Maté’s son, Daniel, admits that he never doubted his father’s love, but he wanted love in a more simple, straightforward way than he received it. Maté’s workaholism made him an inconsistent, if loving, parent. The child’s perception of being “gotten” (252) is critical, and was missing during early stages of Daniel’s development. He wonders if it might have led to his obsession with blogging and self-improvement, both things that were under his control. 

Part 5 Analysis

Much of Part 5 focuses on the idea that addiction is a process, and it is possible to break processes down into observable, evaluated steps, and hopefully, changed in ways that strengthen the addict.
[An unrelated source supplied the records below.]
(** The amended C3 on a moon of the "no data" entry and on a moon of a
    planet the table does not have. *)
Lemma missing_temperature_witness :
  temperatureToColor (effectiveTemp moonOfNull)
  ≡ temperatureToColor (JNum minTemp) /\
  normalizedTemp (effectiveTemp moonOfEarth) = NaN.
Proof.
  split.
  - exact (proj2 (proj1 (missing_temperature moonOfNull)
                    "null" eq_refl eq_refl)).
  - exact (proj1 (proj1 (proj2 (missing_temperature moonOfEarth))
                    "earth" eq_refl eq_refl)).
Defined.

(** ** The temperature tint *)

(** The parts of the tint scale that hold as the specification has them:
    the normalized temperature lies in [0,1]; temperatures up to 50 K give
    the tint of 50 K and temperatures from 400 K on the tint of 400 K. *)
Lemma tint_clamps (t : Q) :
  (t <= 50 -> temperatureToColor (JNum t) ≡ temperatureToColor (JNum 50)) /\
  (400 <= t -> temperatureToColor (JNum t) ≡ temperatureToColor (JNum 400)).
Proof.
  split; intros Ht; apply temperatureToColor_proper.
  - now apply normalizedTemp_clamp_low.
  - now apply normalizedTemp_clamp_high.
Qed.

(** Above 50 K the hue handed to [setHSL] is already in [0,1): the
    remainder [setHSL] takes leaves it as it is. *)
Lemma hue_above_50 (t : Q) :
  50 < t ->
  THREE.euclideanModulo (hueOf (JNum t)) (Num 1) ≡ hueOf (JNum t).
Proof.
  intros Ht. unfold hueOf.
  destruct (normalizedTemp_spec (JNum t) t eq_refl)
    as (n & -> & Hn & _ & Hhigh & Hmid).
  cbn [num_sub]. apply euclideanModulo_1_id.
  destruct (Qlt_le_dec t 400) as [Hlt|Hge].
  - pose proof (scale_350 t). rewrite Hmid; lra.
  - rewrite Hhigh; lra.
Qed.

(** C5, the code at the cold end of the scale: at 50 K the hue handed to
    [setHSL] is 1, a full turn of the colour wheel, which is red again and
    not blue (a hue of 2/3 of a turn, 240 degrees); the tint at the cold
    end equals the tint at the hot end, and blue is the tint of
    500/3 K. *)
Theorem cold_end_is_red :
  hueOf (JNum 50) ≡ Num 1 /\
  temperatureToColor (JNum 50) ≡ red /\
  ~ temperatureToColor (JNum 50) ≡ blue /\
  temperatureToColor (JNum 50) ≡ temperatureToColor (JNum 400) /\
  temperatureToColor (JNum (500 / 3)) ≡ blue /\
  THREE.setHSL (Num (2 / 3)) (Num 1) (Num 0.5) ≡ blue.
Proof.
  split; [vm_compute; reflexivity|].
  split; [apply temperatureToColor_50|].
  split.
  - rewrite temperatureToColor_50. apply red_not_blue.
  - split; [|split]; color_eval.
Qed.

(** ** Density darkening *)

Lemma effectiveTemp_setDensity (d : jsval) (body : CelestialBody) :
  effectiveTemp (setDensity d body) = effectiveTemp body.
Proof. reflexivity. Qed.




(** ** The polar ice overlay *)

Lemma normCoord_coord (W i : nat) :
  (0 < W)%nat -> normCoord W i = Num (coord W i).
Proof.
  intros HW. unfold normCoord, ofNat, coord. cbn [num_div].
  destruct (Qeq_bool (inject_Z (Z.of_nat W)) 0) eqn:E; [|reflexivity].
  apply Qeq_bool_iff in E. unfold Qeq in E. cbn in E. lia.
Qed.

Lemma Math_abs_Qabs (q : Q) : Math_abs (Num q) ≡ Num (Qabs q).
Proof.
  cbn [Math_abs]. num_unfold.
  destruct (Qltb q 0) eqn:E; qorder.
  - rewrite Qabs_neg; lra.
  - rewrite Qabs_pos; lra.
Qed.

(** The band test of the loop is the test on [|ny|] and [|nx|]. *)
Lemma inPolarBand_spec (W x y : nat) :
  (0 < W)%nat ->
  inPolarBand W x y = true <->
  0.4 < Qabs (coord W y) /\ Qabs (coord W x) < 0.5.
Proof.
  intros HW. unfold inPolarBand, num_gt.
  rewrite !normCoord_coord by assumption.
  rewrite (num_lt_proper _ _ (reflexivity (Num polarEffect))
             _ _ (Math_abs_Qabs (coord W y))).
  rewrite (num_lt_proper _ _ (Math_abs_Qabs (coord W x))
             _ _ (reflexivity (Num 0.5))).
  cbn [num_lt]. rewrite andb_true_iff, !Qltb_lt. reflexivity.
Qed.

Lemma pixel_in_range (W x y k : nat) :
  (x < W)%nat -> (y < W)%nat -> (k < 4)%nat ->
  (pixelIndex W x y + k < 4 * W * W)%nat.
Proof.
  intros Hx Hy Hk. unfold pixelIndex.
  assert ((y + 1) * W <= W * W)%nat by (apply Nat.mul_le_mono_r; lia).
  lia.
Qed.

Lemma owns_channel (W x y k : nat) :
  (k < 3)%nat -> owns W x y (pixelIndex W x y + k).
Proof. unfold owns. lia. Qed.


(** ** When a call rejects *)

(** C4: a call rejects exactly when the primary load and the fallback
    load both fail, and then with the error of the fallback load. A
    primary failure is followed by exactly one more load, of the fallback
    asset; a primary success by none. A fallback success resolves the
    promise. *)
Theorem rejects_iff_both_fail (loader : TextureLoader) (body : CelestialBody) :
  let path := selectPlanetTexture body in
  let outcome := fst (synthesize loader body) in
  let requests := loadRequests (snd (synthesize loader body)) in
  (forall e, outcome = Rejected e <->
             (exists e0, loader 0%nat path = OnError e0) /\
             loader 1%nat textures.mercury = OnError e) /\
  ((exists e0, loader 0%nat path = OnError e0) ->
   requests = [path; textures.mercury]) /\
  ((exists image, loader 0%nat path = OnLoad image) ->
   requests = [path] /\ exists t, outcome = Resolved t) /\
  (forall e0 image,
     loader 0%nat path = OnError e0 ->
     loader 1%nat textures.mercury = OnLoad image ->
     outcome = Resolved (ImageTexture image)).
Proof.
  cbv zeta.
  destruct (loader 0%nat (selectPlanetTexture body)) as [image|error] eqn:E0.
  - destruct (synthesize_primary_ok loader body image E0) as [Hout Hreq].
    rewrite Hout, Hreq.
    split; [|split; [|split]].
    + intros e. split; [discriminate|]. intros [[e0 He0] _]. discriminate.
    + intros [e0 He0]. discriminate.
    + intros _. split; [reflexivity|]. now eexists.
    + intros e0 image' He0. discriminate.
  - destruct (loader 1%nat textures.mercury) as [image|fallbackError] eqn:E1.
    + destruct (synthesize_fallback_ok loader body error image E0 E1)
        as [Hout Hreq].
      rewrite Hout, Hreq.
      split; [|split; [|split]].
      * intros e. split; [discriminate|]. intros [_ He]. discriminate.
      * reflexivity.
      * intros [image' Himage]. discriminate.
      * intros e0 image' _ [= <-]. reflexivity.
    + destruct (synthesize_both_fail loader body error fallbackError E0 E1)
        as [Hout Hreq].
      rewrite Hout, Hreq.
      split; [|split; [|split]].
      * intros e. split.
        -- intros [= <-]. split; [now exists error|reflexivity].
        -- intros [_ [= <-]]. reflexivity.
      * reflexivity.
      * intros [image' Himage]. discriminate.
      * intros e0 image' _ Himage. discriminate.
Qed.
Maté begins Chapter 20 by quoting the Buddha, because Buddhism is associated with a sophisticated process of engendering self-understanding.

 

If, as the Buddha suggests, everything pleasurable is potentially addictive, then how should one live? Avoiding pleasure at all costs to avoid its addictive properties is not the prescription. Maté believes that the key is to acknowledge and observe the states of mind that allow cravings to arise. A craving that comes to dominate a person’s thoughts ultimately results in action. He believes that “All addictions, substance related or not, share states of mind such as craving and shame and behaviors and such as deception, manipulation, and relapse” (224).

 

When Maté describes his CD buying addiction, his addictive process is always the same. He finds himself swept up by an urge that he is barely aware of until he is already in Sikora’s, buying music. This is “a fact that further buttresses the unitary theory that there’s a common addiction process” (227). Quitting one addictive behavior doesn’t guarantee that another doesn’t arise to take its place. An addict that ceases a behavior experiences withdrawals, but another addictive behavior can assuage the addictive pull, because any compulsive activity that produces a burst of dopamine will suffice. When Maté interviews the bank robber Stephen Reid, Reid says, “I’m working on sifting through the extremes in my life” (228). The forms the extremes take do not matter to the addict as much as the fact that they exist and that they can be satisfied.

 

Maté’s anecdote about his son Daniel echoes his earlier statements in Part 4 that addictions and compulsive tendencies are heritable. In his letter to Maté he calls his CD buying addiction—viewed as a 14 year old—as “a pet alibi for being so erratic and absentminded” (229). But then Daniel finds himself addicted to blogging and self-improvement workshops. Daniel’s addictions also began as something pleasurable that gave the form of control, before the urges dominated his life and his psyche. His addictions “became his life in a way that didn’t work” (230).

 

Daniel is only able to make progress on his addictions—and to see Maté’s addictions with empathy—once he acknowledges them as addictions. This follows the Buddha’s ideas about the relinquishment of cravings being the beginning of peace, and Maté’s coming ideas about self-awareness, self-scrutiny, and a commitment to truth speaking.

 

In Chapter 22, Maté attempts to link his addictions to his past. Even though he believes that stress is the common factor shared by all addicts, the forms the addictions take vary wildly. He quotes Dr. Aviel Goodman as saying that the specificity of an addiction “has a lot to do with which experience brings relief from whatever pains us” (240). Maté wonders if his parents left him alone in his crib alone for significant periods during the terror of World War II, and if the soothing nature of music is now a substitute for that possible lack of attachment. He writes that, “Music gives me a sense of self-sufficiency and nourishment. I don’t need anyone or anything. I bathe in it as an amniotic fluid; it surrounds and protects me” (242). The sentiment is eloquent, but not necessarily proof linking his need for music to the tumult of his infancy.

 

Maté‘s description of addiction as a process prepares the reader for the next step in his observations and arguments: how society and governmental policy help perpetuate the addiction process.